Here are a few commonly overlooked (and subsequently disastrously resulting) things to watch out for when invoicing. Some are not that disastrous but you will learn how you are missing opportunities when you flout them.
- You didn’t add your logo. You probably didn’t think of it or you don’t have one. Either ways you are missing a great branding opportunity. You spend so much time on your graphics, website design and packaging but forget this impactful way of staying consistent. Your last interaction with a client should reflect as much branding and attention to detail as proof of the care you put into every part of the business. Besides this is where you need you close your sale so remind them of your excellent standard. Take it a step further and make the whole invoice inviting instead of daunting. Keep the design light and the details precise.

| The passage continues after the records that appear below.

(* ===== verification/SignalThread.v ===== *)
(** SignalThread: apue/12.8pthread_signal.c, a thread that waits for signals and tells main
    through a flag and a condition variable that it shall quit. Each call, and each access
    to the flag, is one atomic step; signals come at any time. *)
From stdpp Require Import list strings.
From S2P Require Import Prelude Arrays Bytes Explore.

Inductive main_point :=
| Block        (* pthread_sigmask(SIG_BLOCK, &mask, &oldmask) *)
| Create       (* pthread_create *)
| Lock         (* pthread_mutex_lock *)
| Test         (* while (quitflag == 0) *)
| Wait         (* pthread_cond_wait *)
| Waiting      (* in it, without the mutex *)
| Woken        (* in it, before it has the mutex again *)
| Unlock       (* pthread_mutex_unlock *)
| Clear        (* quitflag = 0 *)
| Unblock      (* sigprocmask(SIG_SETMASK, &oldmask, NULL) *)
| Exit_        (* exit(0) *)
| Exited
| Killed.      (* by the default action of a signal *)
#[export] Instance main_point_eq_dec : EqDecision main_point.
Proof. solve_decision. Defined.

Inductive thread_point :=
| Not_created
| Sigwait      (* sigwait(&mask, &signo) *)
| Print_int    (* printf, then the loop again *)
| Print_quit   (* printf *)
| T_lock       (* pthread_mutex_lock *)
| T_set        (* quitflag = 1 *)
| T_unlock     (* pthread_mutex_unlock *)
| T_signal     (* pthread_cond_signal *)
| T_returned.
#[export] Instance thread_point_eq_dec : EqDecision thread_point.
Proof. solve_decision. Defined.

Inductive owner := Nobody | Main_has | Thread_has.
#[export] Instance owner_eq_dec : EqDecision owner.
Proof. solve_decision. Defined.

(** [sigint] and [sigquit] say whether a signal is pending, [came] whether SIGQUIT has come
    since the signals were blocked, and [said] whether "SIGQUIT caught" was printed. *)
Record system := System {
  main : main_point; thread : thread_point; lock : owner; quitflag : bool; blocked : bool;
  sigint : bool; sigquit : bool; came : bool; said : bool }.
#[export] Instance system_eq_dec : EqDecision system.
Proof. solve_decision. Defined.

Definition start : system := System Block Not_created Nobody false false false false false false.

Definition set_main (v : main_point) (s : system) : system :=
  System v (thread s) (lock s) (quitflag s) (blocked s) (sigint s) (sigquit s) (came s) (said s).
Definition set_thread (v : thread_point) (s : system) : system :=
  System (main s) v (lock s) (quitflag s) (blocked s) (sigint s) (sigquit s) (came s) (said s).
Definition set_lock (v : owner) (s : system) : system :=
  System (main s) (thread s) v (quitflag s) (blocked s) (sigint s) (sigquit s) (came s) (said s).
Definition set_quitflag (v : bool) (s : system) : system :=
  System (main s) (thread s) (lock s) v (blocked s) (sigint s) (sigquit s) (came s) (said s).
Definition set_blocked (v : bool) (s : system) : system :=
  System (main s) (thread s) (lock s) (quitflag s) v (sigint s) (sigquit s) (came s) (said s).
Definition set_sigint (v : bool) (s : system) : system :=
  System (main s) (thread s) (lock s) (quitflag s) (blocked s) v (sigquit s) (came s) (said s).
Definition set_sigquit (v : bool) (s : system) : system :=
  System (main s) (thread s) (lock s) (quitflag s) (blocked s) (sigint s) v (came s) (said s).
Definition set_came (s : system) : system :=
  System (main s) (thread s) (lock s) (quitflag s) (blocked s) (sigint s) (sigquit s) true (said s).
Definition set_said (s : system) : system :=
  System (main s) (thread s) (lock s) (quitflag s) (blocked s) (sigint s) (sigquit s) (came s) true.

(** When the process has ended nobody goes on. *)
Definition ended (s : system) : bool := match main s with Exited | Killed => true | _ => false end.

Definition main_step (s : system) : option system :=
  match main s with
  | Block => Some (set_main Create (set_blocked true s))
  | Create => Some (set_main Lock (set_thread Sigwait s))
  | Lock => if decide (lock s = Nobody) then Some (set_main Test (set_lock Main_has s)) else None
  | Test => Some (set_main (if quitflag s then Unlock else Wait) s)
  | Wait => Some (set_main Waiting (set_lock Nobody s))
  | Waiting => None
  | Woken => if decide (lock s = Nobody) then Some (set_main Test (set_lock Main_has s)) else None
  | Unlock => Some (set_main Clear (set_lock Nobody s))
  | Clear => Some (set_main Unblock (set_quitflag false s))
  | Unblock => Some (set_main (if sigint s || sigquit s then Killed else Exit_) (set_blocked false s))
  | Exit_ => Some (set_main Exited s)
  | Exited | Killed => None
  end.

(** [sigwait] takes one of the signals that are pending, SIGQUIT for [thread_quit]. *)
Definition thread_int (s : system) : option system :=
  match thread s with
  | Sigwait => if sigint s then Some (set_thread Print_int (set_sigint false s)) else None
  | _ => None
  end.
Definition thread_quit (s : system) : option system :=
  match thread s with
  | Sigwait => if sigquit s then Some (set_thread Print_quit (set_sigquit false s)) else None
  | _ => None
  end.

Definition thread_step (s : system) : option system :=
  match thread s with
  | Not_created | Sigwait | T_returned => None
  | Print_int => Some (set_thread Sigwait s)
  | Print_quit => Some (set_thread T_lock (set_said s))
  | T_lock => if decide (lock s = Nobody) then Some (set_thread T_set (set_lock Thread_has s)) else None
  | T_set => Some (set_thread T_unlock (set_quitflag true s))
  | T_unlock => Some (set_thread T_signal (set_lock Nobody s))
  | T_signal => Some (set_thread T_returned (if decide (main s = Waiting) then set_main Woken s else s))
  end.

(** A signal for the process; [quit] tells which. *)
Definition arrive (quit : bool) (s : system) : system :=
  if blocked s then if quit then set_came (set_sigquit true s) else set_sigint true s
  else set_main Killed s.

(** A wait may also end without cause. *)
Definition wake (s : system) : option system :=
  match main s with Waiting => Some (set_main Woken s) | _ => None end.

Inductive move := Main | Take_int | Take_quit | Thread | Sigint | Sigquit | Wake.
Definition moves : list move := [Main; Take_int; Take_quit; Thread; Sigint; Sigquit; Wake].

Definition step (m : move) (s : system) : option system :=
  if ended s then None
  else match m with
       | Main => main_step s
       | Take_int => thread_int s
       | Take_quit => thread_quit s
       | Thread => thread_step s
       | Sigint => Some (arrive false s)
       | Sigquit => Some (arrive true s)
       | Wake => wake s
       end.
Notation run := (run step).

(** ** All states *)

Definition states : list system := explore step moves 10000 [start] [].

Definition own (m : move) : bool := match m with Main | Take_int | Take_quit | Thread => true | _ => false end.

(** The steps of the two threads that are left, when no signal comes and no wait ends
    without cause. *)
Definition main_left (s : system) : Z :=
  match main s with
  | Block => 14 | Create => 13
  | Lock | Woken => if quitflag s then 6 else 11
  | Test => if quitflag s then 5 else 10
  | Wait => if quitflag s then 8 else 9
  | Waiting => 7
  | Unlock => 4 | Clear => 3 | Unblock => 2 | Exit_ => 1 | Exited | Killed => 0
  end.
Definition thread_left (s : system) : Z :=
  (if sigint s then 2 else 0) + (if sigquit s then 1 else 0) +
  match thread s with
  | Not_created => 6 | Sigwait => 5 | Print_int => 6 | Print_quit => 5 | T_lock => 4 | T_set => 3 | T_unlock => 2 | T_signal => 1 | T_returned => 0
  end.
Definition work (s : system) : Z := main_left s + thread_left s.

(** The mutex is held where the code says so, and the flag is not written by one thread
    while the other may access it. *)
Definition disciplined (s : system) : bool :=
  Bool.eqb (bool_decide (lock s = Main_has)) (match main s with Test | Wait | Unlock => true | _ => false end) &&
  Bool.eqb (bool_decide (lock s = Thread_has)) (match thread s with T_set | T_unlock => true | _ => false end) &&
  implb (bool_decide (main s = Clear)) (match thread s with T_signal | T_returned => true | _ => false end).

(** Main waits, the thread too, and SIGQUIT has not come. *)
Definition idle (s : system) : bool :=
  bool_decide (main s = Waiting) && bool_decide (thread s = Sigwait) && negb (quitflag s) && negb (came s) && negb (sigint s).

Definition at_rest (s : system) : bool :=
  match step Main s, step Take_int s, step Take_quit s, step Thread s with
  | None, None, None, None => ended s || idle s
  | _, _, _, _ => true
  end.

Definition exits_after_quit (s : system) : bool := implb (bool_decide (main s = Exited)) (said s) && implb (said s) (came s).

Lemma all_moves m : m ∈ moves.
Proof. rewrite list_elem_of_In. destruct m; unfold moves; simpl; tauto. Qed.

Lemma all_states_closed : closed step moves states = true.
Proof. vm_compute. reflexivity. Qed.
Lemma all_states_start : start ∈ states.
Proof. apply (bool_decide_eq_true_1 _). vm_compute. reflexivity. Qed.

(** C30: SIGQUIT is not missed: in every interleaving of the two threads, with signals that
    come and waits that end without cause at any time, the mutex is held where the
    code says so and the accesses to the flag exclude each other, but for the last, which
    comes when the thread has made its own; main exits only when the thread has caught SIGQUIT; and from
    every moment the threads make at most 22 steps of their own before they come to rest, where
    the process has ended, or both threads wait and SIGQUIT has not come yet. *)
Theorem quit_not_missed ms s : run ms start = Some s ->
  disciplined s = true /\ (main s = Exited -> said s = true /\ came s = true) /\
  forall more s', Forall (fun m => own m = true) more -> run more s = Some s' ->
    Zlen more <= 22 /\
    ((forall m, own m = true -> step m s' = None) -> ended s' = true \/ idle s' = true).
Proof.
  intros Hr. assert (Hs : s ∈ states) by (apply (closed_run step moves all_moves states ms start); [apply all_states_closed|apply all_states_start|done]).
  split_and!.
  - apply (checked disciplined states); [vm_compute; reflexivity|done].
  - intros E. apply (checked exits_after_quit states) in Hs; [|vm_compute; reflexivity]. unfold exits_after_quit in Hs.
    rewrite bool_decide_true in Hs by done. by destruct (said s), (came s).
  - intros more s' Hown Hr'. assert (Hs' : s' ∈ states) by (by apply (closed_run step moves all_moves states more s); [apply all_states_closed|..]).
    split.
    + pose proof (run_length step moves all_moves work own states more s s' all_states_closed Hs ltac:(vm_compute; reflexivity) Hown Hr') as L.
      assert (H1 : (work s <=? 22) = true) by (apply (checked (fun s => work s <=? 22) states); [vm_compute; reflexivity|done]).
      assert (H2 : (0 <=? work s') = true) by (apply (checked (fun s => 0 <=? work s) states); [vm_compute; reflexivity|done]). lia.
    + intros Hrest. apply (checked at_rest states) in Hs'; [|vm_compute; reflexivity]. unfold at_rest in Hs'.
      rewrite !Hrest in Hs' by done. by apply orb_true_iff in Hs'.
Qed.

(** ** Runs *)

Definition a_run : list move :=
  [Main; Main; Main; Main; Main; Sigint; Take_int; Sigquit; Thread; Wake; Main; Main; Main; Take_quit; Thread; Thread; Thread; Thread; Thread].

Example exits : main <$> run (a_run ++ [Main; Main; Main; Main; Main; Main]) start = Some Exited.
Proof. vm_compute. reflexivity. Qed.

(** A signal that comes when the thread has returned kills the process as main takes its
    old mask again. *)
Example killed_late : main <$> run (a_run ++ [Sigint; Main; Main; Main; Main; Main]) start = Some Killed.
Proof. vm_compute. reflexivity. Qed.

Lemma quit_not_missed_witness : let s := default start (run a_run start) in
  run a_run start = Some s /\ main s = Woken /\
  disciplined s = true /\ (main s = Exited -> said s = true /\ came s = true) /\
  forall more s', Forall (fun m => own m = true) more -> run more s = Some s' ->
    Zlen more <= 22 /\
    ((forall m, own m = true -> step m s' = None) -> ended s' = true \/ idle s' = true).
Proof.
  intros s. assert (Hr : run a_run start = Some s) by (vm_compute; reflexivity). split; [exact Hr|]. split; [vm_compute; reflexivity|].
  exact (quit_not_missed a_run s Hr).
Defined.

- You forgot to add the due date. Or you very sweetly say net 15 or net 60. Nobody has the time to count 60 days. Do you know how many invoices Accounts is processing every day?! But if you put a clear date – Saturday, 17th June 2017 – they can mark that in their calendar easily. You’re actually getting paid. Consider communicating the amount and date a little clearly. Take it a step further and type it in a place that can’t be hard to find at first glance.
- Your invoicing terms are too tough or too slack. Couple of things here. The due dates you demand must be reasonable. Too tight and clients can’t pay you in time, too lenient and clients either take you for granted or, worse, forget they had to pay. If it ought to be net 30, don’t save the relationship with net 60, nor break the contact with net 15. Secondly, offer different modes of payment, like cheques, bank transfer, or even services like PayPal. Make it easy for the client to pay you.
- You sent snail-mail invoices and haven’t digitised
- Paper trails are tedious and not eco-friendly.
- When you make a digital invoice, first and foremost you can put a big red button on the invoice itself saying ‘Pay Now’ to prompt your client to pay right away.
- It is easy to track and is instant, so you don’t waste that mail delivery time.
- Moreover, no one can pull the check is in the mail stunt on you because you will have an e-mail proof.
- You can work tiered invoicing into your invoicing procedure, without the hassle of manually posting the invoice or bearing additional costs for postage.
- With cloud accounting you can automatically upload the invoice into your software and access the details anywhere.
- You sent the client a surprise invoice. Nah-ah. That kind of negativity equals having your mother in law surprise visit you on your birthday. A surprise invoice is a charge the client didn’t expect. Perhaps they requested additional work. Or they current work has probably gotten prolonged. Notify them first ahead of time, clearly outline the charges and explain the billing. Transparency goes a long way.
- You didn’t follow up. I say with confidence that collections is the least likeable chore in running a business. Sometimes it’s worse than doing tax. But the dreaded thing is a necessity because it affects cash flow. Even when you have been absolutely remarkable and timely with your invoice, time and again you will encounter the irritating straggler. Instead of damaging the relationship straightaway, have a procedure in place for follow-ups. Employ friendly telephonic reminders before the due date, bait them with early payment discounts, penalise them with late payment fees, or (worst case scenario) shoot out a dunning letter. Of course, use discretion. Not all clients need severe action to get a move on with it. Sometimes for genuine reasons the payment may not have been made.
Remember, good invoicing means an unclogged revenue flow. Now you know what to do. So happy invoicing the healthy way!